Look through the lines below for the word "revert", and copy every line that has it.

(Source data)
****

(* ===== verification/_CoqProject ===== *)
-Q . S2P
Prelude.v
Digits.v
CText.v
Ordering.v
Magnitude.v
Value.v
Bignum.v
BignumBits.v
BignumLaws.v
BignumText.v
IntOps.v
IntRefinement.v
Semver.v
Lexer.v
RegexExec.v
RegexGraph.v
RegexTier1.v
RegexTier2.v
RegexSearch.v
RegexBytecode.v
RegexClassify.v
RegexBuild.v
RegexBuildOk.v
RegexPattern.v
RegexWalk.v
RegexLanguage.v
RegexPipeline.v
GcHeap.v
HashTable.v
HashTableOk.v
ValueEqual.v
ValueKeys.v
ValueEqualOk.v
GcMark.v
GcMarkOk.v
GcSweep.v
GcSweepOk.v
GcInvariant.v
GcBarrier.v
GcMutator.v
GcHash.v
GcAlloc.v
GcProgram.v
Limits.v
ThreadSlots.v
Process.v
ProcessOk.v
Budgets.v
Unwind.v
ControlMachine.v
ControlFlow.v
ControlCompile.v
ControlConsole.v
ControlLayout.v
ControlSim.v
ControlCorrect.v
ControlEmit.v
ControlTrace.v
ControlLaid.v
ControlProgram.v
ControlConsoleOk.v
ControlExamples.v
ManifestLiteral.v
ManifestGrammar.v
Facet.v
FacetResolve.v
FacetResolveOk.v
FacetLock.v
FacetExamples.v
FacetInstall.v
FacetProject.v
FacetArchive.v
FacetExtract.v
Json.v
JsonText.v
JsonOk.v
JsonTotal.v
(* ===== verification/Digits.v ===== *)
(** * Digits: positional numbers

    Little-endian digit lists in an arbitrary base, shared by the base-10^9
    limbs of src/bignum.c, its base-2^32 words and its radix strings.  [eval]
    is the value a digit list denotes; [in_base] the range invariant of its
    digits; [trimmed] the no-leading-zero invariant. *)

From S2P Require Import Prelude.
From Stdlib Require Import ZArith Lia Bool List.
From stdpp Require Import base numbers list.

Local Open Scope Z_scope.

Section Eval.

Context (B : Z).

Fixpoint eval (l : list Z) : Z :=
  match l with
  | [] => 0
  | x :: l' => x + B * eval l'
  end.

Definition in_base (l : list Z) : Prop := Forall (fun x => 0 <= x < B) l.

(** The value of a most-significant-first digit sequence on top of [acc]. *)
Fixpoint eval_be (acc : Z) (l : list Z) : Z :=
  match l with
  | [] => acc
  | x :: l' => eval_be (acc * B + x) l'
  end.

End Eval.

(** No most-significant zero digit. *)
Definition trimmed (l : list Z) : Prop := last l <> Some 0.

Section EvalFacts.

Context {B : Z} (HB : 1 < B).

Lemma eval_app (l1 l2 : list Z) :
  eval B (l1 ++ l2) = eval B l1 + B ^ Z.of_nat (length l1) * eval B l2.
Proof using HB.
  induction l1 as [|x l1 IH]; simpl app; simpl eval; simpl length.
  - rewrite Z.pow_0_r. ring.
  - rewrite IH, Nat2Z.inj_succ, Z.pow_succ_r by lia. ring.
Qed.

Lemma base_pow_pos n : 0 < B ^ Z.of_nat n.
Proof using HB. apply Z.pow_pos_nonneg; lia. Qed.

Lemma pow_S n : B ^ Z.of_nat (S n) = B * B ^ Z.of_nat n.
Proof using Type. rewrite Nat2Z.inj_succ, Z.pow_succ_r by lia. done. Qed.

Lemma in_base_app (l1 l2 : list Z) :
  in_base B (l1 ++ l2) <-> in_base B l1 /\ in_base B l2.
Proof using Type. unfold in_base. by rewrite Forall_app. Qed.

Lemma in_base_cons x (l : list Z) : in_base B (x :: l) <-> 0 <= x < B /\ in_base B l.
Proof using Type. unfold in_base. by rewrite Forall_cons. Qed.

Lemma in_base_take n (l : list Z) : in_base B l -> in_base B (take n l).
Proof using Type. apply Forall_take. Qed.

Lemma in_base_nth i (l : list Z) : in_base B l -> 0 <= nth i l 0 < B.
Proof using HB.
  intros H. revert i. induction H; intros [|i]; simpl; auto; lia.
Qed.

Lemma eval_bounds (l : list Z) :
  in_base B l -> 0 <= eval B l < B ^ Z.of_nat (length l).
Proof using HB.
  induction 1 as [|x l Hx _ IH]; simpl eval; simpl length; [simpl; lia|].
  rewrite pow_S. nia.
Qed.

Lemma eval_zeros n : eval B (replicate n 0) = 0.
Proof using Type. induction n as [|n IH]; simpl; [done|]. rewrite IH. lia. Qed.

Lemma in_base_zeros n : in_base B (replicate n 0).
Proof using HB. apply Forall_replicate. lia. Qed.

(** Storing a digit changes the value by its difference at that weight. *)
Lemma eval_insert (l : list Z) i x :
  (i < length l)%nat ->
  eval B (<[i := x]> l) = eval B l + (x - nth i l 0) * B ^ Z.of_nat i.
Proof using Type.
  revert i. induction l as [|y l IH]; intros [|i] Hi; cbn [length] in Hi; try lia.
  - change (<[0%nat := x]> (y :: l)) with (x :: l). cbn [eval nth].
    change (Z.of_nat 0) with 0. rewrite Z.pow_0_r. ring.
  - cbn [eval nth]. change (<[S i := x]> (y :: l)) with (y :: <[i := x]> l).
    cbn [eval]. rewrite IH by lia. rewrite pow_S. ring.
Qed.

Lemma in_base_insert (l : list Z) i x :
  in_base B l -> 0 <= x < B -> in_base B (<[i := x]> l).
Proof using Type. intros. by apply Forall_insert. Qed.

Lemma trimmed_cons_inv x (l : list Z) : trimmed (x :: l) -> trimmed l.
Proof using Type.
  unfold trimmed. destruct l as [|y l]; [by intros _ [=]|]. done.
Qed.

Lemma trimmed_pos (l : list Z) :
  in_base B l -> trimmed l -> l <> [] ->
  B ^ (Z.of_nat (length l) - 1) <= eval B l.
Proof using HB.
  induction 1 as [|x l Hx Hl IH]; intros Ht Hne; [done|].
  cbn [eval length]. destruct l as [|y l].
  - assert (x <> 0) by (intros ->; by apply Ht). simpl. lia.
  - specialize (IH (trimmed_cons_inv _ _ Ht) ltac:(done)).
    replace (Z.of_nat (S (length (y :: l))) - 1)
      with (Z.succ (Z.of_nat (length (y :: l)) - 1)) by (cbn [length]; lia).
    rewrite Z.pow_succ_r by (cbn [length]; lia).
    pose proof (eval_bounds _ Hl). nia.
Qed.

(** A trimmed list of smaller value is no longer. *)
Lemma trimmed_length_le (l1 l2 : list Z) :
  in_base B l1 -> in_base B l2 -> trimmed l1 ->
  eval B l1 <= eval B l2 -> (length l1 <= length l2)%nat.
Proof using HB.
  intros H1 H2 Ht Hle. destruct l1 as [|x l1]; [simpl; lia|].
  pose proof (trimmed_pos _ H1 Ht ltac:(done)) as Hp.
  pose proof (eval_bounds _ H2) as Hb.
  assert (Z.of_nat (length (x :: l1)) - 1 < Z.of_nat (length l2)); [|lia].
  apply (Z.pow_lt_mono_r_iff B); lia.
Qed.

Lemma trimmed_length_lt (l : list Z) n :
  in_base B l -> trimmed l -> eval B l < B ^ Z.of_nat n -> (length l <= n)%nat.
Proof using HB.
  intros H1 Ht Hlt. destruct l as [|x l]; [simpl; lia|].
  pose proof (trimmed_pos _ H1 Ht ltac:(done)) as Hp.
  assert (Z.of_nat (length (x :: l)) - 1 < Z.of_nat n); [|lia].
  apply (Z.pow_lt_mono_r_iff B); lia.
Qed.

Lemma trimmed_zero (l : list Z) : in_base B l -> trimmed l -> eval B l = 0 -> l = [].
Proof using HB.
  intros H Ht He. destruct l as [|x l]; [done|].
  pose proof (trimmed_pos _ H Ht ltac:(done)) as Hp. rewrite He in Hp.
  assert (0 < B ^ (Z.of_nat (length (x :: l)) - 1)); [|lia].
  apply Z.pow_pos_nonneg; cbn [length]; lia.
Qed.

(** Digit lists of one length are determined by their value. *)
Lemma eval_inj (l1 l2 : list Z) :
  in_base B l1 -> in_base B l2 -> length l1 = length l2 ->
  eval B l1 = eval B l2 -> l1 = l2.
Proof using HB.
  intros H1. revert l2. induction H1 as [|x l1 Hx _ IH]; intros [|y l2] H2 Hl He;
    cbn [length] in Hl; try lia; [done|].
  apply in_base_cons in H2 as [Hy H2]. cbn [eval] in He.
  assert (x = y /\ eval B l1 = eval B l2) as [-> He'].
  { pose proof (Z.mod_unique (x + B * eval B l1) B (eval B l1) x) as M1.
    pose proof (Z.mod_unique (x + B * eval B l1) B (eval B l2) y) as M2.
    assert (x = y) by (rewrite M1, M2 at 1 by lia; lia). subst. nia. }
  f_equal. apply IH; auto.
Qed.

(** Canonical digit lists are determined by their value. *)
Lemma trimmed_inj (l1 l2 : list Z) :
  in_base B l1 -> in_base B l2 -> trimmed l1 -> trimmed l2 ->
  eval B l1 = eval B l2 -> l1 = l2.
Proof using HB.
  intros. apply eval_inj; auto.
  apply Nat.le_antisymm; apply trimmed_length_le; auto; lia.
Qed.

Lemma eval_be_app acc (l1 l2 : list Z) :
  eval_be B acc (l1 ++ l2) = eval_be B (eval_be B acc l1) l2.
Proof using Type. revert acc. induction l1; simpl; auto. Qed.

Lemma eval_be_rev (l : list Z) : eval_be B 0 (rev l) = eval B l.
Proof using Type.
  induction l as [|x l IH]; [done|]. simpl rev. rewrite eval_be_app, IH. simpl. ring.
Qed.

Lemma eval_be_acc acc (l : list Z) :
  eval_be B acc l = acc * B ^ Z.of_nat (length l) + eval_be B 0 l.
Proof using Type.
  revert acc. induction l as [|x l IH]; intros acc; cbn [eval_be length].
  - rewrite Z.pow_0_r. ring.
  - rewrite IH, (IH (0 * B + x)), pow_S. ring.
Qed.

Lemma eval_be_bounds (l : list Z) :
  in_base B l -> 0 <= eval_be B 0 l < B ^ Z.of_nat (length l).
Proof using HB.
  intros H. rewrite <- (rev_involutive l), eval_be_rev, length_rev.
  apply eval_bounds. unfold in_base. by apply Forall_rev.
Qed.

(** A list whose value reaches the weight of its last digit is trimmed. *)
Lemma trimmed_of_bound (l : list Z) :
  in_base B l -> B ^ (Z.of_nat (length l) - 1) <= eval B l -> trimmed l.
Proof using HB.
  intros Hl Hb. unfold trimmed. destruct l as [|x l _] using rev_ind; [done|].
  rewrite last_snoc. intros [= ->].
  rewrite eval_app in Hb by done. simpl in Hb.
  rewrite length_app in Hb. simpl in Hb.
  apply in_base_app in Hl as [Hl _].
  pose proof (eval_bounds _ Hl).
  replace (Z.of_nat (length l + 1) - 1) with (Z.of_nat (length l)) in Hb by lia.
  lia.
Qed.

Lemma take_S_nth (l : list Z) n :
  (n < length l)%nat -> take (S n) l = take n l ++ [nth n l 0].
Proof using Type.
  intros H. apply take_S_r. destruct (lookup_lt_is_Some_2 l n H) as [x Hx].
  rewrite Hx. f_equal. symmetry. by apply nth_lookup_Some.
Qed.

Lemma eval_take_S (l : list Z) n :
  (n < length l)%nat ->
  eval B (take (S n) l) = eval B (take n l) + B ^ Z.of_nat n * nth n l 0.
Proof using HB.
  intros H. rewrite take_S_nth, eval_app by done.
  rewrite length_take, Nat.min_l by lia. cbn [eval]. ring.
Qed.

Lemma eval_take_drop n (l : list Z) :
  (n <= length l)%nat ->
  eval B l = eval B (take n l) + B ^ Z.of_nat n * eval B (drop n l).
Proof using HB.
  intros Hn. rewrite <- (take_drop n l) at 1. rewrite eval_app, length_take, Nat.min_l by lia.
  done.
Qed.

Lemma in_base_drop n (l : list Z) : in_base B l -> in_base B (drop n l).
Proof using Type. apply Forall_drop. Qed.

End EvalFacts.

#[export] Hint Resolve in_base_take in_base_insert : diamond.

****

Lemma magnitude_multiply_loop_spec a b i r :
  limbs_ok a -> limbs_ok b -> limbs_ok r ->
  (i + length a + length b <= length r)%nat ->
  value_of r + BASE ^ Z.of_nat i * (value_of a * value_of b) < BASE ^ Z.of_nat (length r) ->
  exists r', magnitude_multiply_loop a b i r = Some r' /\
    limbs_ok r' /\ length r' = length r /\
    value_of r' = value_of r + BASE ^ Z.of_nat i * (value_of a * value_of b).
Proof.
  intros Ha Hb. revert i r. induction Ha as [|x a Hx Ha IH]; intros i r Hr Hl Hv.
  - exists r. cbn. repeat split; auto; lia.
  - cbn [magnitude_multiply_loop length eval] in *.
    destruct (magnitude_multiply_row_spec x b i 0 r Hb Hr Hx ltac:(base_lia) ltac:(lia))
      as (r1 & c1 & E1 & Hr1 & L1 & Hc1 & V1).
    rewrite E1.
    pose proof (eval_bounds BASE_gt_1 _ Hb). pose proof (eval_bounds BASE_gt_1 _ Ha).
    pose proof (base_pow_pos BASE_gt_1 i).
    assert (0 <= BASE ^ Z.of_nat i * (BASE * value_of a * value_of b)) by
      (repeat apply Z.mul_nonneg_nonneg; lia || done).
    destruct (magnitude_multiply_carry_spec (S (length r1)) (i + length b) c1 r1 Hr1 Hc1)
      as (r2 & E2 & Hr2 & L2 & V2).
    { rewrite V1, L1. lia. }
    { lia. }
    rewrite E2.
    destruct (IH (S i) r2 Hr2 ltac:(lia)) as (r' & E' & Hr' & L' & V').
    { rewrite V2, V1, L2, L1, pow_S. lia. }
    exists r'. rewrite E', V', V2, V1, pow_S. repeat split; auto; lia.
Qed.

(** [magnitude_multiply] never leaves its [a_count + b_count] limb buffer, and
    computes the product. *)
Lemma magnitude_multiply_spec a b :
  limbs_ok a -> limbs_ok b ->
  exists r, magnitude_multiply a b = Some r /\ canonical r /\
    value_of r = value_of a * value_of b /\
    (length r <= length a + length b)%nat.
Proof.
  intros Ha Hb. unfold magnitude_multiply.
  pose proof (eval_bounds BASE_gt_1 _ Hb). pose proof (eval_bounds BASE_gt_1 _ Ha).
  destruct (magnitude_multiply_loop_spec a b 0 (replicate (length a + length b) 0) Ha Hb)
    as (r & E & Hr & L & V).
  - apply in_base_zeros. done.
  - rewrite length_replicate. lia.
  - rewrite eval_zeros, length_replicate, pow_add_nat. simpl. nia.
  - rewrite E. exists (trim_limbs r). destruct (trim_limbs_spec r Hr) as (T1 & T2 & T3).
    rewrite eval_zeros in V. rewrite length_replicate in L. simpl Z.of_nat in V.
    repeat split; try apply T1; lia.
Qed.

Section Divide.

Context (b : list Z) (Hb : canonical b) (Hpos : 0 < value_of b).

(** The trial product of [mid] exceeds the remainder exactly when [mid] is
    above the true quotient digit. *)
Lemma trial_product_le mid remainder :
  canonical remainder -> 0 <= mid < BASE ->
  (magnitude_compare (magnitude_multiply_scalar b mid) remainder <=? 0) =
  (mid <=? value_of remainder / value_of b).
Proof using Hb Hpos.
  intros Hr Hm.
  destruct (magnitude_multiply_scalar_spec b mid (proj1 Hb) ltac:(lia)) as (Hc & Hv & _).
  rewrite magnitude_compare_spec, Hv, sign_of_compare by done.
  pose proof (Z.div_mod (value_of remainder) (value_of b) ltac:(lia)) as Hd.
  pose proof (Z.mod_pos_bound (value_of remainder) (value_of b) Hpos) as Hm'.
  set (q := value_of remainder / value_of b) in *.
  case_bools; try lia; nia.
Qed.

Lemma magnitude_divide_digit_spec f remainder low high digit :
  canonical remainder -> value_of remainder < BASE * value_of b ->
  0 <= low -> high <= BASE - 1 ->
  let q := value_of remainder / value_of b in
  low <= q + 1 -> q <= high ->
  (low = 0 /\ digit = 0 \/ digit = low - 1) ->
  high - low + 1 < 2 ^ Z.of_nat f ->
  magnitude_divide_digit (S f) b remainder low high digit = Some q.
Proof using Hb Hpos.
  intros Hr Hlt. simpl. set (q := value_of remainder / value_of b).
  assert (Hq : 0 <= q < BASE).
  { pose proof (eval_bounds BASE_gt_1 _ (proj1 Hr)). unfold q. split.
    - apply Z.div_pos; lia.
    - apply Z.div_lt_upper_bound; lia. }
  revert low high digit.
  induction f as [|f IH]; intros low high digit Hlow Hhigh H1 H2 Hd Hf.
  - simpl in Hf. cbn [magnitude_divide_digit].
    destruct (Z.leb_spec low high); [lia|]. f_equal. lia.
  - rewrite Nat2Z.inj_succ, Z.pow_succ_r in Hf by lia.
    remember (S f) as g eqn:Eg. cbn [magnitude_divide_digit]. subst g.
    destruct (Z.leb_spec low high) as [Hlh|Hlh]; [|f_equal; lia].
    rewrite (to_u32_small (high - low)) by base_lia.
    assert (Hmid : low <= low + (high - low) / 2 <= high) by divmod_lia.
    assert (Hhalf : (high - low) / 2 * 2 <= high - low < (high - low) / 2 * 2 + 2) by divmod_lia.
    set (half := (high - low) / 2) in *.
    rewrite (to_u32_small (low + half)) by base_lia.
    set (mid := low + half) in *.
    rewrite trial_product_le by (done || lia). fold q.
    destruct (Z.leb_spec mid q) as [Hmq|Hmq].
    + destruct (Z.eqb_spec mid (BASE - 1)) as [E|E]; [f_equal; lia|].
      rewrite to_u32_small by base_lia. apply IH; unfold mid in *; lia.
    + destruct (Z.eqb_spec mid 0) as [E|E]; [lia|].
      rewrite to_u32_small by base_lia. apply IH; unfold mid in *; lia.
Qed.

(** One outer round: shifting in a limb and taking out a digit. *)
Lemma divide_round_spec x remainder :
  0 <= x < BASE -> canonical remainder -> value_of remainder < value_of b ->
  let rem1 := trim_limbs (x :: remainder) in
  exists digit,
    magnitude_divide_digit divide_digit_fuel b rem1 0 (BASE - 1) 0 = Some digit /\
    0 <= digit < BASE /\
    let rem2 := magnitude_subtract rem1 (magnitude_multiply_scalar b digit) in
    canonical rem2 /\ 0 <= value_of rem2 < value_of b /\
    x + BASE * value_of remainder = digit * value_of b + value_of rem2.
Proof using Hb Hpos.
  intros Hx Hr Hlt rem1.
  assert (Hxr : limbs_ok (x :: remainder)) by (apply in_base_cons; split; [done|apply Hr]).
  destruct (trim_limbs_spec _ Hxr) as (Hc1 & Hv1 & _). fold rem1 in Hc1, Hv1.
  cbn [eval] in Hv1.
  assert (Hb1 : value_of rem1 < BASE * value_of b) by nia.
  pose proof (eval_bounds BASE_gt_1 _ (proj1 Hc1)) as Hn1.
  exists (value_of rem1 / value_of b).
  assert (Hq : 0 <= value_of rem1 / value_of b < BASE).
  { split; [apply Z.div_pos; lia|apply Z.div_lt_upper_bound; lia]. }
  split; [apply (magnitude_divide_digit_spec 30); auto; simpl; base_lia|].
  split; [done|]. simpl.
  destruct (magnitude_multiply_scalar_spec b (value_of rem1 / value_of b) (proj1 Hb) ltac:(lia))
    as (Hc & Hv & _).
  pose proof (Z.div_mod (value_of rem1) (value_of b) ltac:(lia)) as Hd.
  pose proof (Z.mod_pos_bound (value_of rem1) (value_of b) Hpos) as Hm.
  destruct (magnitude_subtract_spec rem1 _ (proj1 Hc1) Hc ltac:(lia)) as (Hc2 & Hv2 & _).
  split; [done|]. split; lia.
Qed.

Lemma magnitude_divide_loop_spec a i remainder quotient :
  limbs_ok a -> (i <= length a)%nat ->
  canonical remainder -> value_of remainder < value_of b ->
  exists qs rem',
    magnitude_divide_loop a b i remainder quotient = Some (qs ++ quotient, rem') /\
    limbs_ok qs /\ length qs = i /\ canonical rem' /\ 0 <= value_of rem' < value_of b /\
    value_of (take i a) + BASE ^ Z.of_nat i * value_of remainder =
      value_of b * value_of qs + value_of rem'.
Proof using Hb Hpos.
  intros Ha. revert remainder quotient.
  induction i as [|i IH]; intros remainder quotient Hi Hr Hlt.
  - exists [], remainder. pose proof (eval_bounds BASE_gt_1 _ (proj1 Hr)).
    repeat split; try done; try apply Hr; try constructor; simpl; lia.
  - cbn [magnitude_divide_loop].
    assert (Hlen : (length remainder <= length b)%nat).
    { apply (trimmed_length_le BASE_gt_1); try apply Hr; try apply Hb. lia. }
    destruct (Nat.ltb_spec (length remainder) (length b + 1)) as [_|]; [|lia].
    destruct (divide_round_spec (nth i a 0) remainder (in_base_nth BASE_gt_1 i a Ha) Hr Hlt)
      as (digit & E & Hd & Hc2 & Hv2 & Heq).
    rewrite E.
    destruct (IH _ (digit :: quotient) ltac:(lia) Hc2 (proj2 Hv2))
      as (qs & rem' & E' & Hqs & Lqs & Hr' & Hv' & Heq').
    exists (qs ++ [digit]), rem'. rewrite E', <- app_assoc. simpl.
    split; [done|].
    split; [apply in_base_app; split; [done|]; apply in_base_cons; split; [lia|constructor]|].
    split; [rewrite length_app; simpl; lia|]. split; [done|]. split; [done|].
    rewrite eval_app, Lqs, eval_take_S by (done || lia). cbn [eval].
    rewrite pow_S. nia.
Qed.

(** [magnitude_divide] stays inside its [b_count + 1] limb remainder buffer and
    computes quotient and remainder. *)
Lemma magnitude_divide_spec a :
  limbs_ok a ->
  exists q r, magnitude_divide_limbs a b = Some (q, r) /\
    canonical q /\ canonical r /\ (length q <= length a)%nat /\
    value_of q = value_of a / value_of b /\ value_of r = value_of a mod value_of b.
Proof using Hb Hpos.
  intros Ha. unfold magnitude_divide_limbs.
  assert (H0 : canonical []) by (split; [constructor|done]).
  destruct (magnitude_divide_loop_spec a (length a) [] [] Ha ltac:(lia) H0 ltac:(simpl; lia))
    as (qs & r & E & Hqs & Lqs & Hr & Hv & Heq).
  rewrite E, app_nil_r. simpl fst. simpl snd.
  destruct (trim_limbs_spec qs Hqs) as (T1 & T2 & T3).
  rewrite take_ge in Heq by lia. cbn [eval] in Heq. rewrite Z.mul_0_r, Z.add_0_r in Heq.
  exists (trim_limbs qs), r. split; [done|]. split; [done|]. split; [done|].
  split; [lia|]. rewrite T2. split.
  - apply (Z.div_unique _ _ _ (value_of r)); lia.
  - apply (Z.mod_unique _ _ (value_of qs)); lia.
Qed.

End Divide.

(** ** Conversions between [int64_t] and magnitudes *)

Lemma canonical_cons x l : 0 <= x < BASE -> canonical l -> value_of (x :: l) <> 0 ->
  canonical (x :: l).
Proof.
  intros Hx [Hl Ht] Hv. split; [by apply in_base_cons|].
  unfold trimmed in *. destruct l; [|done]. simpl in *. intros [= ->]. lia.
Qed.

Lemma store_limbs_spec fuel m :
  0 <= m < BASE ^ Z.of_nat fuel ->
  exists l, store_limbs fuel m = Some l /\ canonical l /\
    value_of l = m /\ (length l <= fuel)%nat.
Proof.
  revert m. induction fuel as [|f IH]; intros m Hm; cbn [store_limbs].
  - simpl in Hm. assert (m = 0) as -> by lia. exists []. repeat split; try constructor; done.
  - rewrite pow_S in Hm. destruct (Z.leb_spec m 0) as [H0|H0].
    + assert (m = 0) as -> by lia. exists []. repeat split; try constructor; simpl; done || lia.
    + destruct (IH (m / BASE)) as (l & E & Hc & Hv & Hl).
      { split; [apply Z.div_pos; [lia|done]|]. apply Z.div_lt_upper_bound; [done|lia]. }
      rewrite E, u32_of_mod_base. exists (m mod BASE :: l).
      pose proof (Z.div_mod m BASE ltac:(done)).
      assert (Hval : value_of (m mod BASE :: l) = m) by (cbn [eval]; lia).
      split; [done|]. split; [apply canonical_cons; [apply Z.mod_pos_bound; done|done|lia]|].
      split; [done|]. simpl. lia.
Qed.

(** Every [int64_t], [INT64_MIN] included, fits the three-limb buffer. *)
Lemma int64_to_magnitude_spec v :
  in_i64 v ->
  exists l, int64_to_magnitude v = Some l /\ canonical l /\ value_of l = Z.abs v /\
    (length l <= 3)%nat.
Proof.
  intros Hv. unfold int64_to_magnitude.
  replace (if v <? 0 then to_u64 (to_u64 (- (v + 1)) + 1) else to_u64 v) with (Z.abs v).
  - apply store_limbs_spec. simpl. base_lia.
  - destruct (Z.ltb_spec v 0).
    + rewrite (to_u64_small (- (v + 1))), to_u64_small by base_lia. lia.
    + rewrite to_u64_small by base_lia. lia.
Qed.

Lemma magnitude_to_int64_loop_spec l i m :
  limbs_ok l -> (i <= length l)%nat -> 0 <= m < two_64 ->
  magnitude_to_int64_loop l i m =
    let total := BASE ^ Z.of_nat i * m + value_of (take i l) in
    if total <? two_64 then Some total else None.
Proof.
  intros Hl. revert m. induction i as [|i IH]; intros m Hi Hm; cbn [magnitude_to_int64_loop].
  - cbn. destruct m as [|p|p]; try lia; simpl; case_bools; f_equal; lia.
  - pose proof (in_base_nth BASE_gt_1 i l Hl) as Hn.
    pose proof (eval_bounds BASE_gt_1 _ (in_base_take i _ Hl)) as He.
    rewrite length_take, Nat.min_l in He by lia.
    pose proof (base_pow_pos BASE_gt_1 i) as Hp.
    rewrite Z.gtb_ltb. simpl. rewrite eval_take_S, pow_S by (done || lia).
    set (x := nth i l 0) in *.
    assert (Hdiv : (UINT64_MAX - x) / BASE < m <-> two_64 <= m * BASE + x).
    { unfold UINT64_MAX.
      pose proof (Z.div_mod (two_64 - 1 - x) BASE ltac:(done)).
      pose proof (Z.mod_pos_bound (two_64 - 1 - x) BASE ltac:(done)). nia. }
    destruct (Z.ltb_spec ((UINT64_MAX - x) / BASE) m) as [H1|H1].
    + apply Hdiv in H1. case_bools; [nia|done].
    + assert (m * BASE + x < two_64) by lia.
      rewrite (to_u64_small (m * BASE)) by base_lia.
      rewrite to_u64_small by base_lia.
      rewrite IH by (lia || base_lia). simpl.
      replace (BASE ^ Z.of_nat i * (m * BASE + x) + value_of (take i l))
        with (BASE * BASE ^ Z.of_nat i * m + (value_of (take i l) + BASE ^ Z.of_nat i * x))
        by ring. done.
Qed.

****

- YOUR RESPONSE
  intros H. revert i. induction H; intros [|i]; simpl; auto; lia.
  revert i. induction l as [|y l IH]; intros [|i] Hi; cbn [length] in Hi; try lia.
  intros H1. revert l2. induction H1 as [|x l1 Hx _ IH]; intros [|y l2] H2 Hl He;
Proof using Type. revert acc. induction l1; simpl; auto. Qed.
  revert acc. induction l as [|x l IH]; intros acc; cbn [eval_be length].
  intros Ha Hb. revert i r. induction Ha as [|x a Hx Ha IH]; intros i r Hr Hl Hv.
  revert low high digit.
  intros Ha. revert remainder quotient.
  revert m. induction fuel as [|f IH]; intros m Hm; cbn [store_limbs].
  intros Hl. revert m. induction i as [|i IH]; intros m Hi Hm; cbn [magnitude_to_int64_loop].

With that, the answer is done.